Catecholamines, Plasma and Urine

Other names: Adrenaline (Epinephrine); Free Urine Catecholamines; Dopamine; Noradrenaline (Norepinephrine)

Catecholamines are hormones, which are produced in the medulla region of the adrenal glands. The most common catecholamines include adrenaline, dopamine and noradrenaline; they are released into the bloodstream when the body is subjected to emotional or physical stress. The hormones help to stimulate nerve activity and encourage the release of glucose and fatty acids into the bloodstream, so that they can be used to generate energy. They also cause the pupils to dilate and the narrow air passages in the lungs to increase in size. Once the hormones have been used, they are broken down into inactive compounds.

Why is the test used?

The most common use of the test is to diagnose phaeochromocytomas (tumours which cause excessive amounts of adrenaline and noradrenaline to be produced). The test can also be used by doctors to monitor the efficacy of treatments in patients who have already been diagnosed with a tumour.

The test is usually ordered by doctors when a patient has symptoms of phaeochromocytomas; these include high blood pressure, headaches, rapid heart rate and excessive sweating. The test may also be used to monitor the condition of somebody who has a family history of phaeochromocytomas; it may also be ordered if a routine scan has discovered a tumour on the adrenal gland.
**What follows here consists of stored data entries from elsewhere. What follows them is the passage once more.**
(** C9. The three copies of [handleBandClick] give the same successor
    grouping for every grouping and band id, and the three copies of
    [computeGroupAverages] give the same grouped series for every dataset,
    grouping and band list. *)
Theorem C9_three_copies_agree :
  (∀ (bandId : Z) (ug : groups),
     Annotated.handleBandClick bandId ug = Global.handleBandClick bandId ug
     ∧ Strips.handleBandClick bandId ug = Global.handleBandClick bandId ug)
  ∧ (∀ (data : list sample) (gs : groups) (bands : list band),
       Annotated.computeGroupAverages data gs bands
         = Global.computeGroupAverages data gs bands
       ∧ Strips.computeGroupAverages data gs bands
         = Global.computeGroupAverages data gs bands).
Proof.
  split.
  - intros bandId ug. split;
      [apply annotated_click_same | apply strips_click_same].
  - intros data gs bands. split;
      [apply annotated_averages_same | apply strips_averages_same].
Qed.

(** ** The preset pattern and the annotations *)

Section DefaultPattern.

Implicit Types (gs : groups) (s : gset Z).

(** A set of two elements is determined by two of its elements. *)
Lemma pair_of_size_two s (a b : Z) :
  size s = 2%nat → a ≠ b → a ∈ s → b ∈ s → s = {[a; b]}.
Proof.
  intros Hsize Hne Ha Hb. symmetry.
  apply set_subseteq_size_eq; [set_solver|].
  rewrite Hsize, size_union by set_solver.
  by rewrite !size_singleton.
Qed.

Lemma find_group_truthy (ids : list Z) gs :
  Annotated.truthy (Annotated.find_group ids gs) = true
  ↔ ∃ s, s ∈ Annotated.object_values gs ∧ ∀ b, b ∈ ids → b ∈ s.
Proof.
  unfold Annotated.find_group.
  destruct (List.find _ _) as [e|] eqn:Hfind; cbn [Annotated.truthy].
  - apply find_some in Hfind as [Hin Hall].
    split; [intros _|done].
    exists (snd e). split.
    + apply list_elem_of_In in Hin. unfold Annotated.object_entries in Hin.
      unfold Annotated.object_values. set_solver.
    + intros b Hb. rewrite forallb_forall in Hall.
      apply list_elem_of_In, Hall in Hb. by apply bool_decide_eq_true in Hb.
  - split; [done|]. intros (s & Hs & Hall). exfalso.
    assert (∃ k, (k, s) ∈ Annotated.object_entries gs) as [k Hk].
    { unfold Annotated.object_values in Hs. unfold Annotated.object_entries.
      apply elem_of_cons in Hs as [->|Hs]; [exists "1"%string; set_solver|].
      apply elem_of_cons in Hs as [->|Hs]; [exists "2"%string; set_solver|].
      apply elem_of_cons in Hs as [->|Hs]; [exists "3"%string; set_solver|].
      by apply elem_of_nil in Hs. }
    apply list_elem_of_In in Hk.
    apply (find_none _ _ Hfind) in Hk. simpl in Hk.
    apply not_true_iff_false in Hk. apply Hk.
    apply forallb_forall. intros b Hb.
    apply bool_decide_eq_true, Hall. by apply list_elem_of_In.
Qed.

Lemma js_and_truthy a b :
  Annotated.truthy (Annotated.js_and a b) = true
  ↔ Annotated.truthy a = true ∧ Annotated.truthy b = true.
Proof. unfold Annotated.js_and. destruct a, b; simpl; naive_solver. Qed.

(** The guard on the sizes lets through the groupings with three groups
    of two bands, and only those. *)
Lemma sizes_guard gs :
  let sizes := map size (Annotated.object_values gs) in
  negb (existsb (λ n, (n =? 2)%nat) sizes
        && (length (List.filter (λ n, (n =? 2)%nat) sizes) =? 3)%nat) = false
  ↔ size (group1 gs) = 2%nat ∧ size (group2 gs) = 2%nat ∧ size (group3 gs) = 2%nat.
Proof.
  simpl.
  destruct (Nat.eqb_spec (size (group1 gs)) 2);
    destruct (Nat.eqb_spec (size (group2 gs)) 2);
    destruct (Nat.eqb_spec (size (group3 gs)) 2); simpl; naive_solver.
Qed.

Lemma match_truthy gs :
  Annotated.truthy (Annotated.groupsMatchDefaultPattern gs) = true
  ↔ (size (group1 gs) = 2%nat ∧ size (group2 gs) = 2%nat ∧ size (group3 gs) = 2%nat)
    ∧ (∃ s, s ∈ Annotated.object_values gs ∧ ∀ b, b ∈ [0; 5] → b ∈ s)
    ∧ (∃ s, s ∈ Annotated.object_values gs ∧ ∀ b, b ∈ [2; 3] → b ∈ s)
    ∧ (∃ s, s ∈ Annotated.object_values gs ∧ ∀ b, b ∈ [1; 4] → b ∈ s).
Proof.
  unfold Annotated.groupsMatchDefaultPattern.
  rewrite <- sizes_guard. cbv zeta.
  destruct (negb _) eqn:Hguard.
  - simpl. naive_solver.
  - rewrite !js_and_truthy, !find_group_truthy. naive_solver.
Qed.

Lemma preset_sets_distinct :
  NoDup [({[0; 5]} : gset Z); {[1; 4]}; {[2; 3]}].
Proof. apply (bool_decide_unpack _). by vm_compute. Qed.

Lemma values_of_size_two gs s :
  size (group1 gs) = 2%nat → size (group2 gs) = 2%nat → size (group3 gs) = 2%nat →
  s ∈ Annotated.object_values gs → size s = 2%nat.
Proof.
  intros H1 H2 H3 Hs. unfold Annotated.object_values in Hs.
  repeat (apply elem_of_cons in Hs as [->|Hs]); try done.
  by apply elem_of_nil in Hs.
Qed.

Lemma match_default_pattern gs :
  Annotated.truthy (Annotated.groupsMatchDefaultPattern gs) = true
  ↔ default_pattern gs.
Proof.
  rewrite match_truthy. unfold default_pattern. split.
  - intros ((H1 & H2 & H3) & (p & Hp & Hpin) & (m & Hm & Hmin) & (l & Hl & Hlin)).
    repeat split; try done.
    assert (p = {[0; 5]}) as ->.
    { apply pair_of_size_two; [by eapply values_of_size_two| lia | |];
        apply Hpin; set_solver. }
    assert (m = {[2; 3]}) as ->.
    { apply pair_of_size_two; [by eapply values_of_size_two| lia | |];
        apply Hmin; set_solver. }
    assert (l = {[1; 4]}) as ->.
    { apply pair_of_size_two; [by eapply values_of_size_two| lia | |];
        apply Hlin; set_solver. }
    symmetry. apply submseteq_length_Permutation; [|done].
    apply NoDup_submseteq; [apply preset_sets_distinct|].
    unfold Annotated.object_values in *.
    intros x Hx.
    repeat (apply elem_of_cons in Hx as [->|Hx]); try done.
    by apply elem_of_nil in Hx.
  - intros (H1 & H2 & H3 & Hperm).
    split; [done|].
    unfold Annotated.object_values.
    repeat split.
    + exists {[0; 5]}. split; [rewrite Hperm|]; set_solver.
    + exists {[2; 3]}. split; [rewrite Hperm|]; set_solver.
    + exists {[1; 4]}. split; [rewrite Hperm|]; set_solver.
Qed.

(** C5. On the annotated page the two callouts are drawn if and only if
    the grouping matches the poles/mid-lats/tropics pattern: the value
    [groupsMatchDefaultPattern] returns is truthy exactly when the three
    groups have two bands each and are {0, 5}, {1, 4} and {2, 3} in some
    order of the group numbers; the chart then carries the two callouts,
    and none otherwise. *)
Theorem C5_annotations_iff_default_pattern gs (groupedData : list series) :
  (Annotated.truthy (Annotated.groupsMatchDefaultPattern gs) = true
   ↔ default_pattern gs)
  ∧ (annotations (Annotated.renderTASChart gs groupedData)
       = [Annotated.top_annotation; Annotated.bottom_annotation]
     ↔ default_pattern gs)
  ∧ (annotations (Annotated.renderTASChart gs groupedData) = []
     ↔ ¬ default_pattern gs).
Proof.
  pose proof (match_default_pattern gs) as Hiff.
  split; [done|].
  unfold Annotated.renderTASChart. simpl.
  destruct (Annotated.truthy _) eqn:Htruthy.
  - split; split; try done.
    + intros _. by apply Hiff.
    + intros Hnot. exfalso. apply Hnot. by apply Hiff.
  - split; split; try done.
    + intros Hpat. apply Hiff in Hpat. done.
    + intros _ Hpat. apply Hiff in Hpat. done.
Qed.

End DefaultPattern.

(** ** [d3.group] and [d3.mean] *)

Section D3Group.

Context {K V : Type} `{EqDecision K} (key : V → K).

Implicit Types (k : K) (v : V) (m : list (K * list V)) (l : list V).

Lemma push_group_keys k v m :
  map fst (d3.push_group k v m)
  = if decide (k ∈ map fst m) then map fst m else map fst m ++ [k].
Proof.
  induction m as [|[k' vs] m IH].
  - by rewrite decide_False by apply not_elem_of_nil.
  - cbn [d3.push_group map fst].
    destruct (decide (k = k')) as [->|Hne]; cbn [map fst].
    + rewrite decide_True; [done | apply elem_of_cons; by left].
    + rewrite IH. destruct (decide (k ∈ map fst m)) as [Hin|Hin].
      * rewrite decide_True; [done | apply elem_of_cons; by right].
      * rewrite decide_False; [done|].
        intros [?|?]%elem_of_cons; congruence.
Qed.

(** The entries after a push: the old ones under another key, the array
    of the key with the value appended, or a new array for a new key. *)
Lemma elem_of_push_group k v m k' vs' :
  NoDup (map fst m) →
  (k', vs') ∈ d3.push_group k v m
  ↔ (k' ≠ k ∧ (k', vs') ∈ m)
    ∨ (k' = k ∧ ∃ vs, (k, vs) ∈ m ∧ vs' = vs ++ [v])
    ∨ (k' = k ∧ (k ∉ map fst m) ∧ vs' = [v]).
Proof.
  induction m as [|[k0 vs0] m IH]; cbn [d3.push_group map fst]; intros Hnodup.
  - rewrite list_elem_of_singleton. split.
    + intros [= -> ->]. right; right. repeat split. apply not_elem_of_nil.
    + intros [[_ Hin]|[(_ & vs & Hin & _)|(-> & _ & ->)]]; try done.
      * by apply elem_of_nil in Hin.
      * by apply elem_of_nil in Hin.
  - apply NoDup_cons in Hnodup as [Hk0 Hnodup].
    assert (Hfresh : ∀ vs, (k0, vs) ∉ m).
    { intros vs Hin. apply Hk0, list_elem_of_fmap. by exists (k0, vs). }
    destruct (decide (k = k0)) as [->|Hne].
    + split.
      * intros [[= -> ->]|Hin]%elem_of_cons.
        -- right; left. split; [done|]. exists vs0. split; [by left|done].
        -- left. split; [|by right]. intros ->. by eapply Hfresh.
      * intros [[Hne Hin]|[(-> & vs & Hin & ->)|(-> & Hnot & _)]].
        -- apply elem_of_cons in Hin as [[= -> ->]|Hin]; [done|].
           apply elem_of_cons. by right.
        -- apply elem_of_cons in Hin as [[= ->]|Hin];
             [apply elem_of_cons; by left|].
           by apply Hfresh in Hin.
        -- exfalso. apply Hnot. cbn. apply elem_of_cons. by left.
    + split.
      * intros [[= -> ->]|Hin]%elem_of_cons.
        -- left. split; [by intros -> | by left].
        -- apply (IH Hnodup) in Hin as
             [[Hne' Hin]|[(-> & vs & Hin & ->)|(-> & Hnot & ->)]].
           ++ left. split; [done | by right].
           ++ right; left. split; [done|]. exists vs. split; [by right | done].
           ++ right; right. repeat split. cbn.
              intros [?|?]%elem_of_cons; done.
      * intros [[Hne' Hin]|[(-> & vs & Hin & ->)|(-> & Hnot & ->)]];
          apply elem_of_cons.
        -- apply elem_of_cons in Hin as [[= -> ->]|Hin]; [by left|].
           right. apply (IH Hnodup). by left.
        -- right. apply (IH Hnodup). right; left. split; [done|].
           apply elem_of_cons in Hin as [[= ? ?]|Hin]; [done|]. by exists vs.
        -- right. apply (IH Hnodup). right; right. repeat split.
           intros Hin. apply Hnot. cbn. apply elem_of_cons. by right.
Qed.


Lemma filter_none (P : V → Prop) `{∀ x, Decision (P x)} l :
  (∀ x, x ∈ l → ¬ P x) → filter P l = [].
Proof.
  induction l as [|x l IH]; intros Hall; [done|].
  rewrite filter_cons_False by (apply Hall; by left).
  apply IH. intros y Hy. apply Hall. by right.
Qed.

Lemma grouped_push l m v :
  d3.grouped key l m → d3.grouped key (l ++ [v]) (d3.push_group (key v) v m).
Proof.
  intros (Hnodup & Hentries & Hkeys). split; [|split].
  - rewrite push_group_keys. case_decide; [done|].
    apply NoDup_app. repeat split; [done| |apply NoDup_singleton].
    intros k Hk Hk'. apply list_elem_of_singleton in Hk' as ->. done.
  - intros k vs Hin.
    apply elem_of_push_group in Hin as
      [[Hne Hin]|[(-> & vs0 & Hin & ->)|(-> & Hnot & ->)]]; [| | |done].
    + destruct (Hentries _ _ Hin) as [-> Hnil]. split; [|done].
      rewrite filter_app, filter_cons_False, filter_nil by congruence.
      by rewrite app_nil_r.
    + destruct (Hentries _ _ Hin) as [-> _]. split.
      * by rewrite filter_app, filter_cons_True, filter_nil by done.
      * by destruct (filter _ l).
    + split; [|done].
      rewrite filter_app, filter_cons_True, filter_nil by done.
      rewrite filter_none; [done|].
      intros v0 Hv0 Heq. apply Hnot. rewrite <- Heq. by apply Hkeys.
  - intros v0 Hv0. rewrite push_group_keys.
    apply elem_of_app in Hv0 as [Hv0|Hv0];
      [|apply list_elem_of_singleton in Hv0 as ->].
    + case_decide; [by apply Hkeys|]. apply elem_of_app. left. by apply Hkeys.
    + case_decide; [done|]. apply elem_of_app. right. by apply list_elem_of_singleton.
Qed.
Doctors may also order the test when a patient has high blood pressure and their condition does not seem to be getting better with treatment.

How is the test performed?

In most cases, a 24 hour urine test is used for this test; however, a blood sample may also be tested. The sample is collected from a vein in the arm (usually on the inside of the elbow) and then bottled, labelled and sent away to the laboratory. It is important that you tell the nurse or doctor if you are taking any medication before you have the test. You may be asked to rest or lie down for a short period of time before the test is carried out.

What do the test results mean?

It is very common for the test to give a false positive result because the test is affected by many outside influences, including what the patient eats and drinks, their emotional state of mind, their general health and any medications they may be taking. Phaeochromocytomas are rare so the test often indicates high results, which are caused by other factors, rather than being symptomatic of a tumour. A doctor may order a number of tests when trying to diagnose a patient’s condition and they will consider the patient’s medical history, mental well-being, diet and lifestyle when evaluating their condition.

If levels of catecholamines are very high, this usually indicates a serious illness; however, it may also indicate that the individual is going through severe emotional stress and further tests will be required.

If levels of catecholamines are high in a patient who has previously been treated for phaeochromocytomas, this may indicate that the tumour has returned.

A number of different medications may affect the test results, so it is very important that the patient tells their doctor which medications they are taking before the test.